Restate the listing exactly.

>>>

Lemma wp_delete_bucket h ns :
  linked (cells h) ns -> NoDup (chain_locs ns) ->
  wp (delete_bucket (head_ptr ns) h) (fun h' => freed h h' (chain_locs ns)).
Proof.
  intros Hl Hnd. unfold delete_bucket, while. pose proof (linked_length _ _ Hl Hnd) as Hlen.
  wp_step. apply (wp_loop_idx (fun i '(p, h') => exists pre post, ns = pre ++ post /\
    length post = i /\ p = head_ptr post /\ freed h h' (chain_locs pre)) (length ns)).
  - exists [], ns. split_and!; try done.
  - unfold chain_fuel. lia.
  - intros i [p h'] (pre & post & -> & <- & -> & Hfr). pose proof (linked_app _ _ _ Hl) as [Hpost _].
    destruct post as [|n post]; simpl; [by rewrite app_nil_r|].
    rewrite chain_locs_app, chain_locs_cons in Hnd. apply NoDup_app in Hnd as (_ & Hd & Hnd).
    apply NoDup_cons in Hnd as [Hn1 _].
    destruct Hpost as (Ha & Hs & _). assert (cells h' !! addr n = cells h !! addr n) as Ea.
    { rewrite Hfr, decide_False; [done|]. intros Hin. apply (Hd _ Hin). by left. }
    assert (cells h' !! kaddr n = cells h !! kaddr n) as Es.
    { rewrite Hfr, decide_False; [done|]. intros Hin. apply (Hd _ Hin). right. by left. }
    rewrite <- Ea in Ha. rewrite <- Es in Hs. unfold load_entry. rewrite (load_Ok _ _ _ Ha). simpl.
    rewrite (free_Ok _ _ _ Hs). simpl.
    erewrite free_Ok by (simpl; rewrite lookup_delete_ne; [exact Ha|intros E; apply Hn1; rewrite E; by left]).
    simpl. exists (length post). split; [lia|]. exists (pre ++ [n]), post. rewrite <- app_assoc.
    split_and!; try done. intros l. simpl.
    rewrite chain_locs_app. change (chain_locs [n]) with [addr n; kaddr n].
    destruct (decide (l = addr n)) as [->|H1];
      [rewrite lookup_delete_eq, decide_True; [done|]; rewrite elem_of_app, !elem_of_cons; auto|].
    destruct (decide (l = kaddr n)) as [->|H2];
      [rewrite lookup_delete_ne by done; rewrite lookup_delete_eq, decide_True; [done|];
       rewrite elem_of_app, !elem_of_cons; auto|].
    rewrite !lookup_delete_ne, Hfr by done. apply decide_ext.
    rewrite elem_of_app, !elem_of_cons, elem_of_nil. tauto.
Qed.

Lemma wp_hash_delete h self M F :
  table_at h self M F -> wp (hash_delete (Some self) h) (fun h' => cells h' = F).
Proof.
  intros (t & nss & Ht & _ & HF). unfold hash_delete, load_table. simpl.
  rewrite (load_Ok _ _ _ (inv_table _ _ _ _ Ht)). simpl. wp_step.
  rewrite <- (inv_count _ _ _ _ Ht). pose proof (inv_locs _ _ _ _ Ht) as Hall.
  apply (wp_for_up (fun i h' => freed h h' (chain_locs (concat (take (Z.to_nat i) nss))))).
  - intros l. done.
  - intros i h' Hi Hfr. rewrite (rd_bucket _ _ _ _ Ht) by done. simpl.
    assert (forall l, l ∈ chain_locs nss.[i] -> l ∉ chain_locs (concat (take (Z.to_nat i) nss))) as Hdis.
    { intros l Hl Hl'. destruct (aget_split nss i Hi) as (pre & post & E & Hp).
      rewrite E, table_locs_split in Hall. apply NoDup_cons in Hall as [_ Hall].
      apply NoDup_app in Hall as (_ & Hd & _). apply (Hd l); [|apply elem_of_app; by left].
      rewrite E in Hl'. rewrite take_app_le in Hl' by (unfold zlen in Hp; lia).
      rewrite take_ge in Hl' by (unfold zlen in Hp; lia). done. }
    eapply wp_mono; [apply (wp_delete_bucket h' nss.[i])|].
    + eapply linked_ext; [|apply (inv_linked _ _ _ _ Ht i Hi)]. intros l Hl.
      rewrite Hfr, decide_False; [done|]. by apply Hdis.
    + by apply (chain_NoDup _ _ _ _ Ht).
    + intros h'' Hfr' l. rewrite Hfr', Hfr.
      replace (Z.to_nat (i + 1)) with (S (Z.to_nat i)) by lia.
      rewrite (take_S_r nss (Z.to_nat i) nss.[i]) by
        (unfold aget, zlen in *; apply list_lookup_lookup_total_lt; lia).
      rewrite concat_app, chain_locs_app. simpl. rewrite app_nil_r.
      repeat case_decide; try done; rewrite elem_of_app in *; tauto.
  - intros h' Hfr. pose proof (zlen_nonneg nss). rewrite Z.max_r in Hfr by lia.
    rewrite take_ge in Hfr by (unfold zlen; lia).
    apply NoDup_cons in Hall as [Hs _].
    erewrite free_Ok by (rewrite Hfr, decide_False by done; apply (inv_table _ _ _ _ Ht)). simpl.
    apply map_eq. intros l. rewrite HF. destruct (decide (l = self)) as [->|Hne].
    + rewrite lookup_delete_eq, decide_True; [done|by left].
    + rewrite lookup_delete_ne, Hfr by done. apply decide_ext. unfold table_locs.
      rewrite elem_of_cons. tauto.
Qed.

<<<

**Task output:**
Lemma wp_delete_bucket h ns :
  linked (cells h) ns -> NoDup (chain_locs ns) ->
  wp (delete_bucket (head_ptr ns) h) (fun h' => freed h h' (chain_locs ns)).
Proof.
  intros Hl Hnd. unfold delete_bucket, while. pose proof (linked_length _ _ Hl Hnd) as Hlen.
  wp_step. apply (wp_loop_idx (fun i '(p, h') => exists pre post, ns = pre ++ post /\
    length post = i /\ p = head_ptr post /\ freed h h' (chain_locs pre)) (length ns)).
  - exists [], ns. split_and!; try done.
  - unfold chain_fuel. lia.
  - intros i [p h'] (pre & post & -> & <- & -> & Hfr). pose proof (linked_app _ _ _ Hl) as [Hpost _].
    destruct post as [|n post]; simpl; [by rewrite app_nil_r|].
    rewrite chain_locs_app, chain_locs_cons in Hnd. apply NoDup_app in Hnd as (_ & Hd & Hnd).
    apply NoDup_cons in Hnd as [Hn1 _].
    destruct Hpost as (Ha & Hs & _). assert (cells h' !! addr n = cells h !! addr n) as Ea.
    { rewrite Hfr, decide_False; [done|]. intros Hin. apply (Hd _ Hin). by left. }
    assert (cells h' !! kaddr n = cells h !! kaddr n) as Es.
    { rewrite Hfr, decide_False; [done|]. intros Hin. apply (Hd _ Hin). right. by left. }
    rewrite <- Ea in Ha. rewrite <- Es in Hs. unfold load_entry. rewrite (load_Ok _ _ _ Ha). simpl.
    rewrite (free_Ok _ _ _ Hs). simpl.
    erewrite free_Ok by (simpl; rewrite lookup_delete_ne; [exact Ha|intros E; apply Hn1; rewrite E; by left]).
    simpl. exists (length post). split; [lia|]. exists (pre ++ [n]), post. rewrite <- app_assoc.
    split_and!; try done. intros l. simpl.
    rewrite chain_locs_app. change (chain_locs [n]) with [addr n; kaddr n].
    destruct (decide (l = addr n)) as [->|H1];
      [rewrite lookup_delete_eq, decide_True; [done|]; rewrite elem_of_app, !elem_of_cons; auto|].
    destruct (decide (l = kaddr n)) as [->|H2];
      [rewrite lookup_delete_ne by done; rewrite lookup_delete_eq, decide_True; [done|];
       rewrite elem_of_app, !elem_of_cons; auto|].
    rewrite !lookup_delete_ne, Hfr by done. apply decide_ext.
    rewrite elem_of_app, !elem_of_cons, elem_of_nil. tauto.
Qed.

Lemma wp_hash_delete h self M F :
  table_at h self M F -> wp (hash_delete (Some self) h) (fun h' => cells h' = F).
Proof.
  intros (t & nss & Ht & _ & HF). unfold hash_delete, load_table. simpl.
  rewrite (load_Ok _ _ _ (inv_table _ _ _ _ Ht)). simpl. wp_step.
  rewrite <- (inv_count _ _ _ _ Ht). pose proof (inv_locs _ _ _ _ Ht) as Hall.
  apply (wp_for_up (fun i h' => freed h h' (chain_locs (concat (take (Z.to_nat i) nss))))).
  - intros l. done.
  - intros i h' Hi Hfr. rewrite (rd_bucket _ _ _ _ Ht) by done. simpl.
    assert (forall l, l ∈ chain_locs nss.[i] -> l ∉ chain_locs (concat (take (Z.to_nat i) nss))) as Hdis.
    { intros l Hl Hl'. destruct (aget_split nss i Hi) as (pre & post & E & Hp).
      rewrite E, table_locs_split in Hall. apply NoDup_cons in Hall as [_ Hall].
      apply NoDup_app in Hall as (_ & Hd & _). apply (Hd l); [|apply elem_of_app; by left].
      rewrite E in Hl'. rewrite take_app_le in Hl' by (unfold zlen in Hp; lia).
      rewrite take_ge in Hl' by (unfold zlen in Hp; lia). done. }
    eapply wp_mono; [apply (wp_delete_bucket h' nss.[i])|].
    + eapply linked_ext; [|apply (inv_linked _ _ _ _ Ht i Hi)]. intros l Hl.
      rewrite Hfr, decide_False; [done|]. by apply Hdis.
    + by apply (chain_NoDup _ _ _ _ Ht).
    + intros h'' Hfr' l. rewrite Hfr', Hfr.
      replace (Z.to_nat (i + 1)) with (S (Z.to_nat i)) by lia.
      rewrite (take_S_r nss (Z.to_nat i) nss.[i]) by
        (unfold aget, zlen in *; apply list_lookup_lookup_total_lt; lia).
      rewrite concat_app, chain_locs_app. simpl. rewrite app_nil_r.
      repeat case_decide; try done; rewrite elem_of_app in *; tauto.
  - intros h' Hfr. pose proof (zlen_nonneg nss). rewrite Z.max_r in Hfr by lia.
    rewrite take_ge in Hfr by (unfold zlen; lia).
    apply NoDup_cons in Hall as [Hs _].
    erewrite free_Ok by (rewrite Hfr, decide_False by done; apply (inv_table _ _ _ _ Ht)). simpl.
    apply map_eq. intros l. rewrite HF. destruct (decide (l = self)) as [->|Hne].
    + rewrite lookup_delete_eq, decide_True; [done|by left].
    + rewrite lookup_delete_ne, Hfr by done. apply decide_ext. unfold table_locs.
      rewrite elem_of_cons. tauto.
Qed.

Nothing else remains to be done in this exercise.